> [Raw data]
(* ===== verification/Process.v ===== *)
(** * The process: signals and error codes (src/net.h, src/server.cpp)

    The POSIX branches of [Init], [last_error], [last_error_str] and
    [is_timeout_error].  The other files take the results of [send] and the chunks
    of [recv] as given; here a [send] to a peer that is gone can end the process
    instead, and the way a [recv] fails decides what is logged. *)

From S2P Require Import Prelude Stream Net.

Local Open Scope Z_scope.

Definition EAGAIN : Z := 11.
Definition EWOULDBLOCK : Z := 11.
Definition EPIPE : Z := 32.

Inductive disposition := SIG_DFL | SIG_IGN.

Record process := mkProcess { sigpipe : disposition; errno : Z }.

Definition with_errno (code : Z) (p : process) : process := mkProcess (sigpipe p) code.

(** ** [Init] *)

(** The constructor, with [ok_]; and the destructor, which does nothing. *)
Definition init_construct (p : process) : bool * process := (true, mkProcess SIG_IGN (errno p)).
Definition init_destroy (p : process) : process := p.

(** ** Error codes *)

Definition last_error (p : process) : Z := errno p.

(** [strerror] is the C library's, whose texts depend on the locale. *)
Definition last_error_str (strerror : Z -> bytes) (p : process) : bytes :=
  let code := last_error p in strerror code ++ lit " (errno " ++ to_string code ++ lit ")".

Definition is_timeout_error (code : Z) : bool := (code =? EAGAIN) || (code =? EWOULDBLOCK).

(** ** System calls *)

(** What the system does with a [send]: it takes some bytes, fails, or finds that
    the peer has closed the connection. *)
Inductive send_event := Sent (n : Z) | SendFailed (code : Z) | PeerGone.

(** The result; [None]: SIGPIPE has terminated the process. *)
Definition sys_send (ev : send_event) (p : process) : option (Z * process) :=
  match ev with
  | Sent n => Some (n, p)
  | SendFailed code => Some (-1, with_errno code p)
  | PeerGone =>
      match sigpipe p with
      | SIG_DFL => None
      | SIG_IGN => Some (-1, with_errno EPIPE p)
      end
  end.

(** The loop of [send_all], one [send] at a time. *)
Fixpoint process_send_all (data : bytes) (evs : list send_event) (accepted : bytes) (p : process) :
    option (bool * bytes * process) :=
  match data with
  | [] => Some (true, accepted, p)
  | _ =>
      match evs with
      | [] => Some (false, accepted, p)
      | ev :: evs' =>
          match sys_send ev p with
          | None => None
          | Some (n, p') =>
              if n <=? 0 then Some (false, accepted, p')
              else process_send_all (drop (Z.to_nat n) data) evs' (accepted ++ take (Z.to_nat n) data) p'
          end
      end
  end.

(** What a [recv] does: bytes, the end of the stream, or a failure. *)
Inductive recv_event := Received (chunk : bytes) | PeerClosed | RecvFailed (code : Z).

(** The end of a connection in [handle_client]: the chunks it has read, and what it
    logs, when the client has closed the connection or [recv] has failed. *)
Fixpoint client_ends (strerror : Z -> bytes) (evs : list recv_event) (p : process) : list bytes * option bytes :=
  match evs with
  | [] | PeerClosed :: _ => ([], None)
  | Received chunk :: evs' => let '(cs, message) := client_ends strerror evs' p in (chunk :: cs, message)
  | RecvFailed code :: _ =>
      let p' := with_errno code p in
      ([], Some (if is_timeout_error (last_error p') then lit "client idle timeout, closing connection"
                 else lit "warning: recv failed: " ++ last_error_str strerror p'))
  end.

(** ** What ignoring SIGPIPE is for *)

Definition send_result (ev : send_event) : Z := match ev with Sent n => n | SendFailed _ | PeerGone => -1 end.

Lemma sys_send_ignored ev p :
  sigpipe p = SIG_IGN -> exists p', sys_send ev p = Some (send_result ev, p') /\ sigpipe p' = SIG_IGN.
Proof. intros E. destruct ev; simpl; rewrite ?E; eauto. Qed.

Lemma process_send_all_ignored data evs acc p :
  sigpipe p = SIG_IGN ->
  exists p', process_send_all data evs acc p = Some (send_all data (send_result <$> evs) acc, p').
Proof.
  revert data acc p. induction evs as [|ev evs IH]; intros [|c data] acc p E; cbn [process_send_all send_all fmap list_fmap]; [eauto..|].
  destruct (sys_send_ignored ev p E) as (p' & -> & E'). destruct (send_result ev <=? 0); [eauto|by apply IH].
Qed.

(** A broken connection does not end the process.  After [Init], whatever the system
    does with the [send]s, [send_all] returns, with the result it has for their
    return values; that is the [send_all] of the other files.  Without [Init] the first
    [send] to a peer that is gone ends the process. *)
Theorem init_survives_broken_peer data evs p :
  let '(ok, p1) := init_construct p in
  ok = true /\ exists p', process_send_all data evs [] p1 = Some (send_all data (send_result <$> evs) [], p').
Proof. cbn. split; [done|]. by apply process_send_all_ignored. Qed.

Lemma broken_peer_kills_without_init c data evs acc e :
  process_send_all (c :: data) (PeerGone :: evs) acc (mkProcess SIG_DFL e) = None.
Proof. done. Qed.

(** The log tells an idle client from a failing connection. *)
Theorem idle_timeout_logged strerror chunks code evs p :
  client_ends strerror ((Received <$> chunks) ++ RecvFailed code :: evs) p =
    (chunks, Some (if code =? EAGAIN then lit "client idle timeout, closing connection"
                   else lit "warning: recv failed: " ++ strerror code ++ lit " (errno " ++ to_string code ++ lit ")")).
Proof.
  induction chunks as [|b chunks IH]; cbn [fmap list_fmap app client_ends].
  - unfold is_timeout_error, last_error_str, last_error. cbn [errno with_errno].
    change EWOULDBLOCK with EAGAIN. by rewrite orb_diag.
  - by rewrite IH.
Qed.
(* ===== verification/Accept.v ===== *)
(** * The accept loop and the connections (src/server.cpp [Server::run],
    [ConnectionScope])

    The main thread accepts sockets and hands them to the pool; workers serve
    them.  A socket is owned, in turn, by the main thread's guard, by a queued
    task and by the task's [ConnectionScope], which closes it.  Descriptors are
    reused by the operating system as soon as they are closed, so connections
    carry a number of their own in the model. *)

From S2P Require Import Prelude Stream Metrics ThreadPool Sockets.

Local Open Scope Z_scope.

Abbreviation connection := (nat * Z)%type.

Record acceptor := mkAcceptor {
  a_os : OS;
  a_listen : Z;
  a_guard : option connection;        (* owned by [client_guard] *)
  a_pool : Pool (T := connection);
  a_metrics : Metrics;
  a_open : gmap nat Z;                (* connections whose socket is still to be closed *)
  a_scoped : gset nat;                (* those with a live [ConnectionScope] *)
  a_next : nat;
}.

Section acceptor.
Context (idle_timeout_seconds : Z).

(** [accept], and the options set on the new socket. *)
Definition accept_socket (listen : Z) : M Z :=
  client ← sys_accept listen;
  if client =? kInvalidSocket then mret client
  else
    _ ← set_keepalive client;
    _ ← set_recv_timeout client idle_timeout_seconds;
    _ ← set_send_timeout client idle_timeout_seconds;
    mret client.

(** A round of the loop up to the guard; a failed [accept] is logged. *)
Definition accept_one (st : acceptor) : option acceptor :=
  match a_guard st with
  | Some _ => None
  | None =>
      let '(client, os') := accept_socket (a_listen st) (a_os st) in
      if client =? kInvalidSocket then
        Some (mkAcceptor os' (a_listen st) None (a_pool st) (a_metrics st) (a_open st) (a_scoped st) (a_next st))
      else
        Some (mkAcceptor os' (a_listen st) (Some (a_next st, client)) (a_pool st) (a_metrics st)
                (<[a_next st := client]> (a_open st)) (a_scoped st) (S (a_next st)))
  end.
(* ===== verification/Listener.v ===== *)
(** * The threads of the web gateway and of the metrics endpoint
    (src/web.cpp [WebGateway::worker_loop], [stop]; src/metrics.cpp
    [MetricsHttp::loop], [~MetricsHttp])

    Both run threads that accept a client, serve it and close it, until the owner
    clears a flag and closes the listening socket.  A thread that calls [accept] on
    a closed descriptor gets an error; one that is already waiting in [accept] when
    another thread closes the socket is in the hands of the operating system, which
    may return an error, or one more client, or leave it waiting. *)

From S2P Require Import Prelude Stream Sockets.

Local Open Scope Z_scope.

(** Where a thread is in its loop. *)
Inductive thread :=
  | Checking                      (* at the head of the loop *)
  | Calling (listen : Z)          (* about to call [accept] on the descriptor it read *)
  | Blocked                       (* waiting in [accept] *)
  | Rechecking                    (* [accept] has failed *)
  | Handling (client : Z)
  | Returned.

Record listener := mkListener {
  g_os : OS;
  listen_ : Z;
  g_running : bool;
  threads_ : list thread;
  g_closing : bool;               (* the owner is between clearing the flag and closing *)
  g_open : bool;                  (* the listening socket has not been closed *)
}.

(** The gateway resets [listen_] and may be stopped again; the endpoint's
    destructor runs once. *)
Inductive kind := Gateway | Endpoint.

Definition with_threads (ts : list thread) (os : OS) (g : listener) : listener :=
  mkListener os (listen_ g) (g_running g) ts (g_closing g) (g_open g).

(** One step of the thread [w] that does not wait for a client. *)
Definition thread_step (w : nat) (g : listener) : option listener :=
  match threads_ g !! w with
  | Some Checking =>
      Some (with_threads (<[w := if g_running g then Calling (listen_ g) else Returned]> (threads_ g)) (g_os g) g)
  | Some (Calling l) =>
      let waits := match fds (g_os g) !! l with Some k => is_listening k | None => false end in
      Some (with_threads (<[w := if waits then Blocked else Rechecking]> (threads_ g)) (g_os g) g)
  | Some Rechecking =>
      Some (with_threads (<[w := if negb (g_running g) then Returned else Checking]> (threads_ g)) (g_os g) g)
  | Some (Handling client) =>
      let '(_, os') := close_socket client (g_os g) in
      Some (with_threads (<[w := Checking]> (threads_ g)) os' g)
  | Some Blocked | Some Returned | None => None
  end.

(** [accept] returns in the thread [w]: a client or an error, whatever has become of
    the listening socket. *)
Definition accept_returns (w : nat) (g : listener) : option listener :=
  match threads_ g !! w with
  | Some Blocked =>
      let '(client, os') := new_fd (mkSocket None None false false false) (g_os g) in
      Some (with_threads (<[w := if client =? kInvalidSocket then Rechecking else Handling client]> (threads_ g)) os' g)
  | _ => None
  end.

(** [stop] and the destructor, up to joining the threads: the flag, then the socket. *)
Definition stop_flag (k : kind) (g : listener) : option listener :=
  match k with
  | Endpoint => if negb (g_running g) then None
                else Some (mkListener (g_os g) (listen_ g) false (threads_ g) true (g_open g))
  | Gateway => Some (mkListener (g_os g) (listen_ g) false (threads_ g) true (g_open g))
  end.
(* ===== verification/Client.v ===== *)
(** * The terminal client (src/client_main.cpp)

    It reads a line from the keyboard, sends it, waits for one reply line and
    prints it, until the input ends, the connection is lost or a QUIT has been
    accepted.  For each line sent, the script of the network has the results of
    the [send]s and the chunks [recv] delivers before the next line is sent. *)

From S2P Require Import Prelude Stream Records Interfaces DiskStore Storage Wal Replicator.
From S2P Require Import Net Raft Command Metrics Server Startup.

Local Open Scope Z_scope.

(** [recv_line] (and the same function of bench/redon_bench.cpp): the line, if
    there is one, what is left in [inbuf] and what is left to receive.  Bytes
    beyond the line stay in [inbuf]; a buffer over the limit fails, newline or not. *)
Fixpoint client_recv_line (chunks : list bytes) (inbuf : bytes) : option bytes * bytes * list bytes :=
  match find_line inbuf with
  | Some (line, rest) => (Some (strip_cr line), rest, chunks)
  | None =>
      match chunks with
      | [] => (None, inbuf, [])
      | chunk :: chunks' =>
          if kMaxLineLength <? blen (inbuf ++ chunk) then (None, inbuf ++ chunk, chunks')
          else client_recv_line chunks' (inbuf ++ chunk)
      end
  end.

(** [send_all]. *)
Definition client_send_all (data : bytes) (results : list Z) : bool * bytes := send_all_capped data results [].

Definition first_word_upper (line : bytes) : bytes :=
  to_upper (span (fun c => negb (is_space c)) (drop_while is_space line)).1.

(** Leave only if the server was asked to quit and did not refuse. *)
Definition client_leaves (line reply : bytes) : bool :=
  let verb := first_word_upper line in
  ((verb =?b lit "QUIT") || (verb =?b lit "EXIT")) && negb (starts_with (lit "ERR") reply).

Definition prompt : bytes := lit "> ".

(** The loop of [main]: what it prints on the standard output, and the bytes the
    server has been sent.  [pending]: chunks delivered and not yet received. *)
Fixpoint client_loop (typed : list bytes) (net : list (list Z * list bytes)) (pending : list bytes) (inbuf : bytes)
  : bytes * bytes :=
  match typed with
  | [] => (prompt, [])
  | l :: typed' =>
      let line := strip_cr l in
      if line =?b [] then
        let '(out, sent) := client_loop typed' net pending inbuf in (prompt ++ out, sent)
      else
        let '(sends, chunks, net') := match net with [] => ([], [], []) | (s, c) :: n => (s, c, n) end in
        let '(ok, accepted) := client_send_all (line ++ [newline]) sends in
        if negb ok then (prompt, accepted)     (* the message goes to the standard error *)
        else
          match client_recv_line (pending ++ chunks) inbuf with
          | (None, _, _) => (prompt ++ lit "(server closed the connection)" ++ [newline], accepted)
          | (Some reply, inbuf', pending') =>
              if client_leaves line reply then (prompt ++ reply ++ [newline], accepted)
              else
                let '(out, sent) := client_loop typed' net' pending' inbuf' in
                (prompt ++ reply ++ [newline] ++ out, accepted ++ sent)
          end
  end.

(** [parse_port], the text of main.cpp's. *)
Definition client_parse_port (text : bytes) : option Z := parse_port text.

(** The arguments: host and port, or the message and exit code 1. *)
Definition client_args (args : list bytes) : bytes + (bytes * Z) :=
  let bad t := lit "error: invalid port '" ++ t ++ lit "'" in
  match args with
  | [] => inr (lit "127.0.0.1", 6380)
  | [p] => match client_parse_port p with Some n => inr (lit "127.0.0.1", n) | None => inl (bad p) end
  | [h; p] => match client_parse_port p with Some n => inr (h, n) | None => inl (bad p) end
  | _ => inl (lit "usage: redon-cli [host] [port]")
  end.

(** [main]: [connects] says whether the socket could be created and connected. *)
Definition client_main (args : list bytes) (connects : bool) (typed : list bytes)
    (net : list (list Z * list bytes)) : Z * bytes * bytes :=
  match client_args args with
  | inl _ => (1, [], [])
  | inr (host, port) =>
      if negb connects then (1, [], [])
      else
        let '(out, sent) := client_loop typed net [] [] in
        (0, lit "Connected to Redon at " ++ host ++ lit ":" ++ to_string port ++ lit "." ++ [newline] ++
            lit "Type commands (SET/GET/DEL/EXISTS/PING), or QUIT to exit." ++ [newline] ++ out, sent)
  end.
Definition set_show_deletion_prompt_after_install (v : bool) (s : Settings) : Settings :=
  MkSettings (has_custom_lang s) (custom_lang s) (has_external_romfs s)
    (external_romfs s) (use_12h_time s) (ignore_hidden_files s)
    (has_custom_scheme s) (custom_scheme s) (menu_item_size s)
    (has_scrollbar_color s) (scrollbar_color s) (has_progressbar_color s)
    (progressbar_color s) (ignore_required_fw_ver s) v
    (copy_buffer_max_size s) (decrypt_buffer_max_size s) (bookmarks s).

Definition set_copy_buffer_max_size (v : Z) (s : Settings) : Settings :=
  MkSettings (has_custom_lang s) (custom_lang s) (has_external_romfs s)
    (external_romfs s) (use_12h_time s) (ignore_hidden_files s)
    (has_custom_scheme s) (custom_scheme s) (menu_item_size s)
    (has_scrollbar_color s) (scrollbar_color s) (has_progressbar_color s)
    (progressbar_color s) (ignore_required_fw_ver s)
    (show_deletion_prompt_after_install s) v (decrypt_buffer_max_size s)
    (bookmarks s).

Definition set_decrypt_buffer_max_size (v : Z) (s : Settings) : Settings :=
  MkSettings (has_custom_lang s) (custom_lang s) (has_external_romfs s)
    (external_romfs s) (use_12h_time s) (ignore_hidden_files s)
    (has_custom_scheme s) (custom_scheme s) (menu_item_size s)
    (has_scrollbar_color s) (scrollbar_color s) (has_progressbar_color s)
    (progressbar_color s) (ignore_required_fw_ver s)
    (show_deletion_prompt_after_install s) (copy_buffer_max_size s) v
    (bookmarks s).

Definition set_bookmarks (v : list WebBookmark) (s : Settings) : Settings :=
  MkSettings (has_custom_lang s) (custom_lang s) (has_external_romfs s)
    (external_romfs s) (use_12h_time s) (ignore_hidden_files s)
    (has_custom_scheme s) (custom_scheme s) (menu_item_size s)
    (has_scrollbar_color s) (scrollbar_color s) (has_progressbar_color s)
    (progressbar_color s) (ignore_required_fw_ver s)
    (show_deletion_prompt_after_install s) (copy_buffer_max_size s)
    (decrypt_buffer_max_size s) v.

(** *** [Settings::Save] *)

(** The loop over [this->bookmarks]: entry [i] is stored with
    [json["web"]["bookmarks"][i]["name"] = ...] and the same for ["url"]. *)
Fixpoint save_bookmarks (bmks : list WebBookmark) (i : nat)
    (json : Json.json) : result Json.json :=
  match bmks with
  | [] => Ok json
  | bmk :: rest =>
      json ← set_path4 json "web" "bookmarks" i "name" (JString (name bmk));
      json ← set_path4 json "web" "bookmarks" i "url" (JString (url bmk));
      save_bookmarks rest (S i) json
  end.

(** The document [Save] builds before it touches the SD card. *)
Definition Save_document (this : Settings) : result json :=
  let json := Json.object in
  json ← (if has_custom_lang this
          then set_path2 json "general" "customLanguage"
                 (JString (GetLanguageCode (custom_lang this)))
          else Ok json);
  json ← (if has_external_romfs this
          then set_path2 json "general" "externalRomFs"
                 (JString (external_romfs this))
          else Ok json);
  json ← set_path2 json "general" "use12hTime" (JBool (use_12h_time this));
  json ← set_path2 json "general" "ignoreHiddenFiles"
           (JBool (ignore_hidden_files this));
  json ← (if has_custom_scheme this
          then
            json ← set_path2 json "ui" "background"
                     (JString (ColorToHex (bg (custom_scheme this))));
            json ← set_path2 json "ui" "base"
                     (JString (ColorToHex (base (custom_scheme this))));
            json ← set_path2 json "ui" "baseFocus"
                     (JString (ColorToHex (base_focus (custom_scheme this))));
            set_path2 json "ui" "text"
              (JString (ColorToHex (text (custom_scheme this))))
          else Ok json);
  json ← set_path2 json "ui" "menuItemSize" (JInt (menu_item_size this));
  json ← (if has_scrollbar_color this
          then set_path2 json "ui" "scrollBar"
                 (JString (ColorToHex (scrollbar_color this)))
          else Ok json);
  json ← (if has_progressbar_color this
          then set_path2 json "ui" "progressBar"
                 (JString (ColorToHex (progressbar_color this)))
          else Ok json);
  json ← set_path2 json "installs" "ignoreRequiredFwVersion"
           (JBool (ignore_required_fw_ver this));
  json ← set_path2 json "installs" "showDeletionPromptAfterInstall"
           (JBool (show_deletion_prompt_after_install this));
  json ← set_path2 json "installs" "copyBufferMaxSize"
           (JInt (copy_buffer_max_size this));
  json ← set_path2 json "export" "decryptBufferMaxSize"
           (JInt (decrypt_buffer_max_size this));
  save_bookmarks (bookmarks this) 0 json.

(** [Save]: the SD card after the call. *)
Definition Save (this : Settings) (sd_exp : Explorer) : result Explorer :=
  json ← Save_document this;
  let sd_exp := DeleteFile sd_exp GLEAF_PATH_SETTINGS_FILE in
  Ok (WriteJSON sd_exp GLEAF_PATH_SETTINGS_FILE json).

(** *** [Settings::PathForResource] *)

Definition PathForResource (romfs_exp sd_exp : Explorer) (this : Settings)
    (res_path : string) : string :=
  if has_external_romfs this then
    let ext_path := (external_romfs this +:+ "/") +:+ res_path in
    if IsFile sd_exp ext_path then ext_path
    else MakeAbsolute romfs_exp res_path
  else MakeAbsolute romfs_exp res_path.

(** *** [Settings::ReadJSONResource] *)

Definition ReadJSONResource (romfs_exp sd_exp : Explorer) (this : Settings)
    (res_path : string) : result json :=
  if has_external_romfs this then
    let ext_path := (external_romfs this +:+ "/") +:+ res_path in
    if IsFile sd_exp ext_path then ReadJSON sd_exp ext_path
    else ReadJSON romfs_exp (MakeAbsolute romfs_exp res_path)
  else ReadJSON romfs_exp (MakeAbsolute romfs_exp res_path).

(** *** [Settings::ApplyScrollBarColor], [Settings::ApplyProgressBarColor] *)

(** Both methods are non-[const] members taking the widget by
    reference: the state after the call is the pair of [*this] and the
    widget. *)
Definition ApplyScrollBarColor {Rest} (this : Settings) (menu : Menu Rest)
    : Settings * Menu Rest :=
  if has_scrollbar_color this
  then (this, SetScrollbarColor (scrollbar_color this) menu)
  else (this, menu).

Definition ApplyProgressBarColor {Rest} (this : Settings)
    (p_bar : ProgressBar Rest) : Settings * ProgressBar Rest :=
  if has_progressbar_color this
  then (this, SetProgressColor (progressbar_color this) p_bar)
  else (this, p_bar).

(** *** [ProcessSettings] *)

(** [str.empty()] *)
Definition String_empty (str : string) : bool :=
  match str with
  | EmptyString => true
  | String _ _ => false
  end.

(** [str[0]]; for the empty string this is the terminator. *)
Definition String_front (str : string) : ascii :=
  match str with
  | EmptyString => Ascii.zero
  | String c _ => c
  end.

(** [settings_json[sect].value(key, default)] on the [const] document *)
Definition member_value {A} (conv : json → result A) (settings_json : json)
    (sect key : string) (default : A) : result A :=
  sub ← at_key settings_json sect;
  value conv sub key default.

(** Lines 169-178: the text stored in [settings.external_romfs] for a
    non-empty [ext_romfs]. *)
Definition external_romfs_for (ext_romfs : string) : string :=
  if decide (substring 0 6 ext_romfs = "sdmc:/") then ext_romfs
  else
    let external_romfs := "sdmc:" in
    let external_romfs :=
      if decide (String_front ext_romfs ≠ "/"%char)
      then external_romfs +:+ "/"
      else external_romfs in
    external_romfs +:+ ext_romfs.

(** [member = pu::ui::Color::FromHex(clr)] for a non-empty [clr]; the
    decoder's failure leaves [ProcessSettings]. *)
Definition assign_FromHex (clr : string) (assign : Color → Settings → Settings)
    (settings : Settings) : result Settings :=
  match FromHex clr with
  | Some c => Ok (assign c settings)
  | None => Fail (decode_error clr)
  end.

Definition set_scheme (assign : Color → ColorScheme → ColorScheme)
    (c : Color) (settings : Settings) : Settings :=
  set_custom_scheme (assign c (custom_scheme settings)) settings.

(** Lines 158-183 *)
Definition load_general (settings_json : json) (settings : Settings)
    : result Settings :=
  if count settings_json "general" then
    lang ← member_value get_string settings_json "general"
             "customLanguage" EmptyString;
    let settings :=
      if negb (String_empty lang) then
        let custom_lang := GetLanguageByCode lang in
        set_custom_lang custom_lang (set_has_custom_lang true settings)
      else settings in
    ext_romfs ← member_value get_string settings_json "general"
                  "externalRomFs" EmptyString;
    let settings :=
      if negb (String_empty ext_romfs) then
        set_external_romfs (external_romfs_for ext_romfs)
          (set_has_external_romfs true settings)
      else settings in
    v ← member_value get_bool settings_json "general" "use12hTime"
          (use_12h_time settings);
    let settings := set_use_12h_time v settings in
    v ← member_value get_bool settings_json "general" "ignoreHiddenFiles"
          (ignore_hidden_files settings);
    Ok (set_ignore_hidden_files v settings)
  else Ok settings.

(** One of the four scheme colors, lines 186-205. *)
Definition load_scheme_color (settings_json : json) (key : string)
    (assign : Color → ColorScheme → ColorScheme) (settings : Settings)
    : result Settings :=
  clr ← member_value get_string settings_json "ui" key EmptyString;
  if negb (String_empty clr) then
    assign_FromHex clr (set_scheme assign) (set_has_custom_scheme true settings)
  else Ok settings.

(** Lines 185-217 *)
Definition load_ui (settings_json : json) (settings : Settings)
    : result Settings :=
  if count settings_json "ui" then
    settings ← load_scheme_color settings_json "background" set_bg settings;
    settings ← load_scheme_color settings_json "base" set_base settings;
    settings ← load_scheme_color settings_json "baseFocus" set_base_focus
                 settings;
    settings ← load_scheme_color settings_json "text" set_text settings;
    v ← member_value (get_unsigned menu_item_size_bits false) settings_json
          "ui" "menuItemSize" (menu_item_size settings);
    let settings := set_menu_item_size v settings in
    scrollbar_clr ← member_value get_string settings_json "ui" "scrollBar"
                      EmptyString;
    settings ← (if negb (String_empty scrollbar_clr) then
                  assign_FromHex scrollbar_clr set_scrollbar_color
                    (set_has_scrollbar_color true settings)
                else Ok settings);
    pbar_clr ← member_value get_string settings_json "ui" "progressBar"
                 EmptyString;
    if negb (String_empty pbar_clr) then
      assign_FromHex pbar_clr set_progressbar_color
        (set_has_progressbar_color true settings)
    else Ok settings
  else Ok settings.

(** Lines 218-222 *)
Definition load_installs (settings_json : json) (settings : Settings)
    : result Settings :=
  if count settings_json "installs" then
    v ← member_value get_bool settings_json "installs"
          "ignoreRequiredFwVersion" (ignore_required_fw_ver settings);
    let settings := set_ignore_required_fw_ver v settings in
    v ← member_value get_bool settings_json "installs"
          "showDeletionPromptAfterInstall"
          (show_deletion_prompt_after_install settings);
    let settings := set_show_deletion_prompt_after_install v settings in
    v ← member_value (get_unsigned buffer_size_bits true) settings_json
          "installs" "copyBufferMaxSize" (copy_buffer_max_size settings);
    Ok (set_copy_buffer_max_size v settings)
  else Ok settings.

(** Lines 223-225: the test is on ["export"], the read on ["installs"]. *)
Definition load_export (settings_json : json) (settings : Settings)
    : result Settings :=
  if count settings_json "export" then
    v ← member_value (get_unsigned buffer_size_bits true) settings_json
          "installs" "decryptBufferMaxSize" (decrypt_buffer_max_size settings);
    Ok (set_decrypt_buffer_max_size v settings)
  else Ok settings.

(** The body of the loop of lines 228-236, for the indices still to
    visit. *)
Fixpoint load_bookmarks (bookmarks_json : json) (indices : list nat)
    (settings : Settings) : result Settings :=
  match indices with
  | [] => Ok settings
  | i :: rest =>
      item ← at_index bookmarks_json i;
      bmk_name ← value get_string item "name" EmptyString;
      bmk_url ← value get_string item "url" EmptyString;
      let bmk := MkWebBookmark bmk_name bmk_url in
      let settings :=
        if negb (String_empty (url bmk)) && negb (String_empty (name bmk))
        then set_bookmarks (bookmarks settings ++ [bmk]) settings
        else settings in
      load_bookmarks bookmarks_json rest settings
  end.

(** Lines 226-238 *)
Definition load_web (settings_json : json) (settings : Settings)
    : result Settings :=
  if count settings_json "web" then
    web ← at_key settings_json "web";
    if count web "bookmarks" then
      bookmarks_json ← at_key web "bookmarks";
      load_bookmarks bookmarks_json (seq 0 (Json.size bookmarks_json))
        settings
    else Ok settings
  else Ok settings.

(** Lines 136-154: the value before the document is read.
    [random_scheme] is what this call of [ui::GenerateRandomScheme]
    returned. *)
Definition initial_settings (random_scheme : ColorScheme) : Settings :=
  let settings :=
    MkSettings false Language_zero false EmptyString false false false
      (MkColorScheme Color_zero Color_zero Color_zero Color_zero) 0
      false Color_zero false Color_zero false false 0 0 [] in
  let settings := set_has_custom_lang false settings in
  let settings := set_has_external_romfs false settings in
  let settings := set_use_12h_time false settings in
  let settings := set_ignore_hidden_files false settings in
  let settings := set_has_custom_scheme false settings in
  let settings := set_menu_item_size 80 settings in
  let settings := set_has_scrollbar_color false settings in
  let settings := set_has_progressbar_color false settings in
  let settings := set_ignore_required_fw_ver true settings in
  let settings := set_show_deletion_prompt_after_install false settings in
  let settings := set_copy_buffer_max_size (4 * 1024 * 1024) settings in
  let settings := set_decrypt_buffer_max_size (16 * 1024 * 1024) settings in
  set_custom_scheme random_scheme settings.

> [What to do] Repeat the entries above verbatim, but only from the line that has "(** What the" down to the line that has "PeerClosed :: _ => ([], None)", inclusive.

> [Result of the task]
(** What the system does with a [send]: it takes some bytes, fails, or finds that
    the peer has closed the connection. *)
Inductive send_event := Sent (n : Z) | SendFailed (code : Z) | PeerGone.

(** The result; [None]: SIGPIPE has terminated the process. *)
Definition sys_send (ev : send_event) (p : process) : option (Z * process) :=
  match ev with
  | Sent n => Some (n, p)
  | SendFailed code => Some (-1, with_errno code p)
  | PeerGone =>
      match sigpipe p with
      | SIG_DFL => None
      | SIG_IGN => Some (-1, with_errno EPIPE p)
      end
  end.

(** The loop of [send_all], one [send] at a time. *)
Fixpoint process_send_all (data : bytes) (evs : list send_event) (accepted : bytes) (p : process) :
    option (bool * bytes * process) :=
  match data with
  | [] => Some (true, accepted, p)
  | _ =>
      match evs with
      | [] => Some (false, accepted, p)
      | ev :: evs' =>
          match sys_send ev p with
          | None => None
          | Some (n, p') =>
              if n <=? 0 then Some (false, accepted, p')
              else process_send_all (drop (Z.to_nat n) data) evs' (accepted ++ take (Z.to_nat n) data) p'
          end
      end
  end.

(** What a [recv] does: bytes, the end of the stream, or a failure. *)
Inductive recv_event := Received (chunk : bytes) | PeerClosed | RecvFailed (code : Z).

(** The end of a connection in [handle_client]: the chunks it has read, and what it
    logs, when the client has closed the connection or [recv] has failed. *)
Fixpoint client_ends (strerror : Z -> bytes) (evs : list recv_event) (p : process) : list bytes * option bytes :=
  match evs with
  | [] | PeerClosed :: _ => ([], None)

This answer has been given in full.